- _INFORMATION GIVEN_

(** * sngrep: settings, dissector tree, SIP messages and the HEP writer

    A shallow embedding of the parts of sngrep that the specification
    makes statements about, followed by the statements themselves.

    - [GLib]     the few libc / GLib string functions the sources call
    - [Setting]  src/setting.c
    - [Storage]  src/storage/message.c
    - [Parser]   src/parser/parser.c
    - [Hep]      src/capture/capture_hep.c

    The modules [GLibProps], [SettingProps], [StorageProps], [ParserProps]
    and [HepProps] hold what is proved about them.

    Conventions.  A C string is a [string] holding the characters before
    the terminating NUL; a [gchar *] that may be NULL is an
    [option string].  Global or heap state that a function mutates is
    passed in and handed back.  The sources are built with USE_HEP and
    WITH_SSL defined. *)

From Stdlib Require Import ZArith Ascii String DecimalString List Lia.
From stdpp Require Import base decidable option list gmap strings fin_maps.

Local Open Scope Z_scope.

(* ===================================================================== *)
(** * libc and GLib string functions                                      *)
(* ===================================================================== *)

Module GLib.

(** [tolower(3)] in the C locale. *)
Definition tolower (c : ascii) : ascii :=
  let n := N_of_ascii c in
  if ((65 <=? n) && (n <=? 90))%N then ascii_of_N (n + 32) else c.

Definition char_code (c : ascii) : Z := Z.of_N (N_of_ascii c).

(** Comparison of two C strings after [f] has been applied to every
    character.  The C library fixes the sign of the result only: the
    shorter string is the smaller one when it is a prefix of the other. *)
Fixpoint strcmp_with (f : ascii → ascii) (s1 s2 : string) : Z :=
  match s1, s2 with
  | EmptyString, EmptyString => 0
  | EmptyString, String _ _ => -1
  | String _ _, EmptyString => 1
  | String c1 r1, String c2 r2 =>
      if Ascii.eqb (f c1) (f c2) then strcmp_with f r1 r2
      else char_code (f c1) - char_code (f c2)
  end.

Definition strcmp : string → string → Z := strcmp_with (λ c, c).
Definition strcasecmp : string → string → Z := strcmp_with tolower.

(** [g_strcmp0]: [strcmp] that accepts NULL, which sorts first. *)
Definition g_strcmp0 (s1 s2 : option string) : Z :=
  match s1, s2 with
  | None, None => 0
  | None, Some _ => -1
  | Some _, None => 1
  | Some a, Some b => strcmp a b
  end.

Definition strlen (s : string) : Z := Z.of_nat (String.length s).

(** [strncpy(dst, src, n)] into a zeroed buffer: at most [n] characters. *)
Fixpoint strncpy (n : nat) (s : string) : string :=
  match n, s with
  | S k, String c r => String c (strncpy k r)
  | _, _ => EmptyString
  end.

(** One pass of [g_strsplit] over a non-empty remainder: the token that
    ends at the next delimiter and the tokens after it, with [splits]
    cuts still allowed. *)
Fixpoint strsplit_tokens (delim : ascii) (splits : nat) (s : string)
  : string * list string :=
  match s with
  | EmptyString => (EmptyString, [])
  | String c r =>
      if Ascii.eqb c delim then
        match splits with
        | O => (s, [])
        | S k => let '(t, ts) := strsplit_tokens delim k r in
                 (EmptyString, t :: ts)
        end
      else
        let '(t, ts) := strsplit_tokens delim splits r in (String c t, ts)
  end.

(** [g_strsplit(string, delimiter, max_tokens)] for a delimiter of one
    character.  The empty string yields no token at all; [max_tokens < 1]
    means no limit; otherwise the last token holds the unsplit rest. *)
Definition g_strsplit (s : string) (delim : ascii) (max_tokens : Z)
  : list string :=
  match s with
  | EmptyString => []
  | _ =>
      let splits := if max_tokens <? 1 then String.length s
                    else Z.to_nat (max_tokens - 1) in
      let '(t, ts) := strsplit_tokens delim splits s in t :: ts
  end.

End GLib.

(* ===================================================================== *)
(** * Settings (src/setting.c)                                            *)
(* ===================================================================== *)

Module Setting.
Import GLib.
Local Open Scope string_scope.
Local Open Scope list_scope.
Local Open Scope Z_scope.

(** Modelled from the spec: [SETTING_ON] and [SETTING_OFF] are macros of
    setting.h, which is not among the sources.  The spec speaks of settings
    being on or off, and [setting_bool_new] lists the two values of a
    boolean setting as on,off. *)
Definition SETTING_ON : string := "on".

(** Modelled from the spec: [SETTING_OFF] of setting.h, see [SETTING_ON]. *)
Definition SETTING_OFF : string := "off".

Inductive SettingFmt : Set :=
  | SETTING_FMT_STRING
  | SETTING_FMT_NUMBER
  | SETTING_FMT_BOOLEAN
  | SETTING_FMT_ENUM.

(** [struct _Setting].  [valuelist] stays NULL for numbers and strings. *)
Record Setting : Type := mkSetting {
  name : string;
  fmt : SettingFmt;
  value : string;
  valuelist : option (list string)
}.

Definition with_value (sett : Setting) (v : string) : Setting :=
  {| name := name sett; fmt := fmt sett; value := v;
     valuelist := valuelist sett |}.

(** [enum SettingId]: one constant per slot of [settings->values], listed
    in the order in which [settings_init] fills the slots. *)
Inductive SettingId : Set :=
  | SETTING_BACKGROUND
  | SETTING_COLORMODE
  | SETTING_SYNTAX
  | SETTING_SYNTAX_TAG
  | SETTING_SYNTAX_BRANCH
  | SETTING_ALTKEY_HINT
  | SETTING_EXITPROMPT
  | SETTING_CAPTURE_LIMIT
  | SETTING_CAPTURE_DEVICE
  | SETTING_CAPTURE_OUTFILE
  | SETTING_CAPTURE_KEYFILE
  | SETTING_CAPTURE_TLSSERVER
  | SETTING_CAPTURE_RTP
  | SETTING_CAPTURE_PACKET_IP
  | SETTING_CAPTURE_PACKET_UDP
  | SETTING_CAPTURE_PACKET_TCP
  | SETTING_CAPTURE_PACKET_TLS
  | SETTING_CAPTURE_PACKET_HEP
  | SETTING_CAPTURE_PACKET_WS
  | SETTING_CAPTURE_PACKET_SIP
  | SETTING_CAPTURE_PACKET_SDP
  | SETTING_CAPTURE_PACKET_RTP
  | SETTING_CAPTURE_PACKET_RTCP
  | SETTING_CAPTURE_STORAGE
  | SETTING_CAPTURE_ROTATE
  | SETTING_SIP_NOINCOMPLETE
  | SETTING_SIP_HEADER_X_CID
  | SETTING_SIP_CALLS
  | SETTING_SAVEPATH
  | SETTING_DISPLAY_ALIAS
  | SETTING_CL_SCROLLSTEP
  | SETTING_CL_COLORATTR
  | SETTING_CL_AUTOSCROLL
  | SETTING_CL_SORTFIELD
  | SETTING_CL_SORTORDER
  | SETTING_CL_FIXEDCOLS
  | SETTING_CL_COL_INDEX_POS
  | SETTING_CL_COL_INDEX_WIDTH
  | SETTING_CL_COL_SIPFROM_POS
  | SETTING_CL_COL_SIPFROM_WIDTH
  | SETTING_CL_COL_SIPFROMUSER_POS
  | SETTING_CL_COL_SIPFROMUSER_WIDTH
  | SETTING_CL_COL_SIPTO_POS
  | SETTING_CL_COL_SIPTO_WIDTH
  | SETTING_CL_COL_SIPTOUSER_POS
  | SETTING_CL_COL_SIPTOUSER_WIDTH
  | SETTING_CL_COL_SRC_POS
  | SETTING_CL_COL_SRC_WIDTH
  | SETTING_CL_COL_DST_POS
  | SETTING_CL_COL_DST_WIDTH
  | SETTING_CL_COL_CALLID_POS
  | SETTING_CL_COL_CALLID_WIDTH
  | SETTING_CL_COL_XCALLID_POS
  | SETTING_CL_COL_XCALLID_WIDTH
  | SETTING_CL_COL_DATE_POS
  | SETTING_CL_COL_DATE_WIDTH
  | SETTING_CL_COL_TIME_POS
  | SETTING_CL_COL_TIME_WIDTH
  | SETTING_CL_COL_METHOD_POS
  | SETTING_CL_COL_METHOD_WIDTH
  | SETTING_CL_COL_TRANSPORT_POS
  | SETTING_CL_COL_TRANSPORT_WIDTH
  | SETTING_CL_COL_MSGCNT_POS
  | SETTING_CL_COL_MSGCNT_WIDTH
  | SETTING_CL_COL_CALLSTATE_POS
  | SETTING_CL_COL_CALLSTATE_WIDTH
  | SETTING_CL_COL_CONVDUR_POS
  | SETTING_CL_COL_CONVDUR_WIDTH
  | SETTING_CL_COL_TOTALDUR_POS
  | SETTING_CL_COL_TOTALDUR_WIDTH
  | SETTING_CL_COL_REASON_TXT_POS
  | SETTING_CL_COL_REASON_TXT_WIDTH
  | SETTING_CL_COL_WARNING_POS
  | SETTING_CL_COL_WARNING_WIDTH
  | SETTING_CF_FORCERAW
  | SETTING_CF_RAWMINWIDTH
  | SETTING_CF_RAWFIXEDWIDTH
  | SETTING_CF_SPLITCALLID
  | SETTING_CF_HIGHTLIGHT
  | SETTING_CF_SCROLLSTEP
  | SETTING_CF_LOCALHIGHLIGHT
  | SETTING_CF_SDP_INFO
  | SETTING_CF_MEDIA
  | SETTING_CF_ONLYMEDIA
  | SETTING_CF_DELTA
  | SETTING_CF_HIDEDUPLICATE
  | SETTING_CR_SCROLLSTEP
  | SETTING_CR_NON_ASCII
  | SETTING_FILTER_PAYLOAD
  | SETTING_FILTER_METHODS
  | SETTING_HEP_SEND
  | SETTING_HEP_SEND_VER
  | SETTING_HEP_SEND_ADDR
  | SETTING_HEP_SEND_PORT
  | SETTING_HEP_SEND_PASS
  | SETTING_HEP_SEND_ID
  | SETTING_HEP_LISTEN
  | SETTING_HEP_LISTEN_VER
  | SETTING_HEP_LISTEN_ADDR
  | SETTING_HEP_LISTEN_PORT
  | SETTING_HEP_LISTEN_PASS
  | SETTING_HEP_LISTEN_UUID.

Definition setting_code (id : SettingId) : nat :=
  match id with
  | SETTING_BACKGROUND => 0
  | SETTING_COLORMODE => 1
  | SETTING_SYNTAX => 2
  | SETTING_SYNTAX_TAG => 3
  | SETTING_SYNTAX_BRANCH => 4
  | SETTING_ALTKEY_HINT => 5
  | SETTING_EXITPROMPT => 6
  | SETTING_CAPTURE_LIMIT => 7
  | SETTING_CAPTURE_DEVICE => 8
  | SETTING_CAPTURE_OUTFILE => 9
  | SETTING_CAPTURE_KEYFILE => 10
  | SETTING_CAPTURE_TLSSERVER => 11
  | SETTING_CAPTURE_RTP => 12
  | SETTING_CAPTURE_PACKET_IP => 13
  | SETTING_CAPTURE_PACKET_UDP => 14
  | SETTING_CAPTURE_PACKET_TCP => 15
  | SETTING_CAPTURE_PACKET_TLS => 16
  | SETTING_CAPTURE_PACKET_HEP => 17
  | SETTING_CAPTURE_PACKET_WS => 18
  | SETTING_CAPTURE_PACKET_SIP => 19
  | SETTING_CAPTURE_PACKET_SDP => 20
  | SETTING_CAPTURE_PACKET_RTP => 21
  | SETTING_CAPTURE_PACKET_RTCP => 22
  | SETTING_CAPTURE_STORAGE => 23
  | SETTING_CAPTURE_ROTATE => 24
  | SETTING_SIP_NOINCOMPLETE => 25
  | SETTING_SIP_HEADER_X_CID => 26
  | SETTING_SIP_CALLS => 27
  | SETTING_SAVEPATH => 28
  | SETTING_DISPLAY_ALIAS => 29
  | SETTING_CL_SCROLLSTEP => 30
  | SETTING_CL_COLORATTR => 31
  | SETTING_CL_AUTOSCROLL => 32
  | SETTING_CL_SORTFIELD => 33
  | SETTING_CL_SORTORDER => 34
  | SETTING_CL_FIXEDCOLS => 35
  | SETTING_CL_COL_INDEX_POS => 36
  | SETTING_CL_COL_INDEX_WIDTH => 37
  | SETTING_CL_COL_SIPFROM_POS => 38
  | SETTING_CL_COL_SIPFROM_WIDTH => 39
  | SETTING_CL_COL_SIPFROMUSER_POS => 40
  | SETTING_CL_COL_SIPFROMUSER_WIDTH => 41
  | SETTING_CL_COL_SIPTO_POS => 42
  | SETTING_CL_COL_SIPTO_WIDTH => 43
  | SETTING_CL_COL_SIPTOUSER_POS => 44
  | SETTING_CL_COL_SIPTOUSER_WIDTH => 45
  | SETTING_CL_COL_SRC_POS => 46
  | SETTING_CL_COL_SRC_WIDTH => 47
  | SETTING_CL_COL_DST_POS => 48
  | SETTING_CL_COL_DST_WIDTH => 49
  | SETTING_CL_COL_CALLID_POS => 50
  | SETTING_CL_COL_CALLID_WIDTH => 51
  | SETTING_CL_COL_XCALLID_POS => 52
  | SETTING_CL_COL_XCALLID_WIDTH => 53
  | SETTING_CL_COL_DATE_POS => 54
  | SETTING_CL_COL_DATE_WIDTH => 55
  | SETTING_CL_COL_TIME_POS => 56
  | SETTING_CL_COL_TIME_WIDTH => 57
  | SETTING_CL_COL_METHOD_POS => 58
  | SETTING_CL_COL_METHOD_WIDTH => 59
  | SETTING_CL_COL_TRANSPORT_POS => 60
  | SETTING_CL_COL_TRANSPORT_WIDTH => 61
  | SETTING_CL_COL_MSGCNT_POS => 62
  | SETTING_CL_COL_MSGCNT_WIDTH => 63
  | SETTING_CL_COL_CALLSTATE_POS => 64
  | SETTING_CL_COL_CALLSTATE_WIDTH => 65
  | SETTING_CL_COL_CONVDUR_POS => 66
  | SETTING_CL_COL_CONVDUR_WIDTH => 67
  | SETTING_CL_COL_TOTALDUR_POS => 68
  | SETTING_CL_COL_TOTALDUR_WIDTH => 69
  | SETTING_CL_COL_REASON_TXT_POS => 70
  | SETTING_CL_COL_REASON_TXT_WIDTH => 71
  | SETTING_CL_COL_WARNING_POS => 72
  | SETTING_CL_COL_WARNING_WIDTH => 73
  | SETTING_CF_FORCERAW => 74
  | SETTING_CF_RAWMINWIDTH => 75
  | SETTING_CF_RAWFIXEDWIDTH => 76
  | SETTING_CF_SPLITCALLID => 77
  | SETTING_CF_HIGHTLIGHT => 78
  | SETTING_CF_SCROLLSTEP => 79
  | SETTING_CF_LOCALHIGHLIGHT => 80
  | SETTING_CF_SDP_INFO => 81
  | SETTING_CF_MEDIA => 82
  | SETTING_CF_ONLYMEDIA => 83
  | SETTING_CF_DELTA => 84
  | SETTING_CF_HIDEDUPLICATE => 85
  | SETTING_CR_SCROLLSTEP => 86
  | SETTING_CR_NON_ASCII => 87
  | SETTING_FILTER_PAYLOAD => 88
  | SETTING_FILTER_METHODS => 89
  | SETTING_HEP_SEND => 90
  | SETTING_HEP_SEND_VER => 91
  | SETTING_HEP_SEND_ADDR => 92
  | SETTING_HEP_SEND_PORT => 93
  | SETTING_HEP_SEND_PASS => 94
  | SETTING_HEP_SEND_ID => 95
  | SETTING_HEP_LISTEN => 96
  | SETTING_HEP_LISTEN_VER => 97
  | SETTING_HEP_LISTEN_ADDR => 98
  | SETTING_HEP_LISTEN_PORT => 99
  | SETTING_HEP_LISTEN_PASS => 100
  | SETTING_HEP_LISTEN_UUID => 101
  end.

- _EXERCISE_
Everything from the line with "From stdpp Require" through the line with "String c2 r2 =>" in the listing above must be retyped exactly, with nothing added.

- _RESULT FOR THIS TASK_
From stdpp Require Import base decidable option list gmap strings fin_maps.

Local Open Scope Z_scope.

(* ===================================================================== *)
(** * libc and GLib string functions                                      *)
(* ===================================================================== *)

Module GLib.

(** [tolower(3)] in the C locale. *)
Definition tolower (c : ascii) : ascii :=
  let n := N_of_ascii c in
  if ((65 <=? n) && (n <=? 90))%N then ascii_of_N (n + 32) else c.

Definition char_code (c : ascii) : Z := Z.of_N (N_of_ascii c).

(** Comparison of two C strings after [f] has been applied to every
    character.  The C library fixes the sign of the result only: the
    shorter string is the smaller one when it is a prefix of the other. *)
Fixpoint strcmp_with (f : ascii → ascii) (s1 s2 : string) : Z :=
  match s1, s2 with
  | EmptyString, EmptyString => 0
  | EmptyString, String _ _ => -1
  | String _ _, EmptyString => 1
  | String c1 r1, String c2 r2 =>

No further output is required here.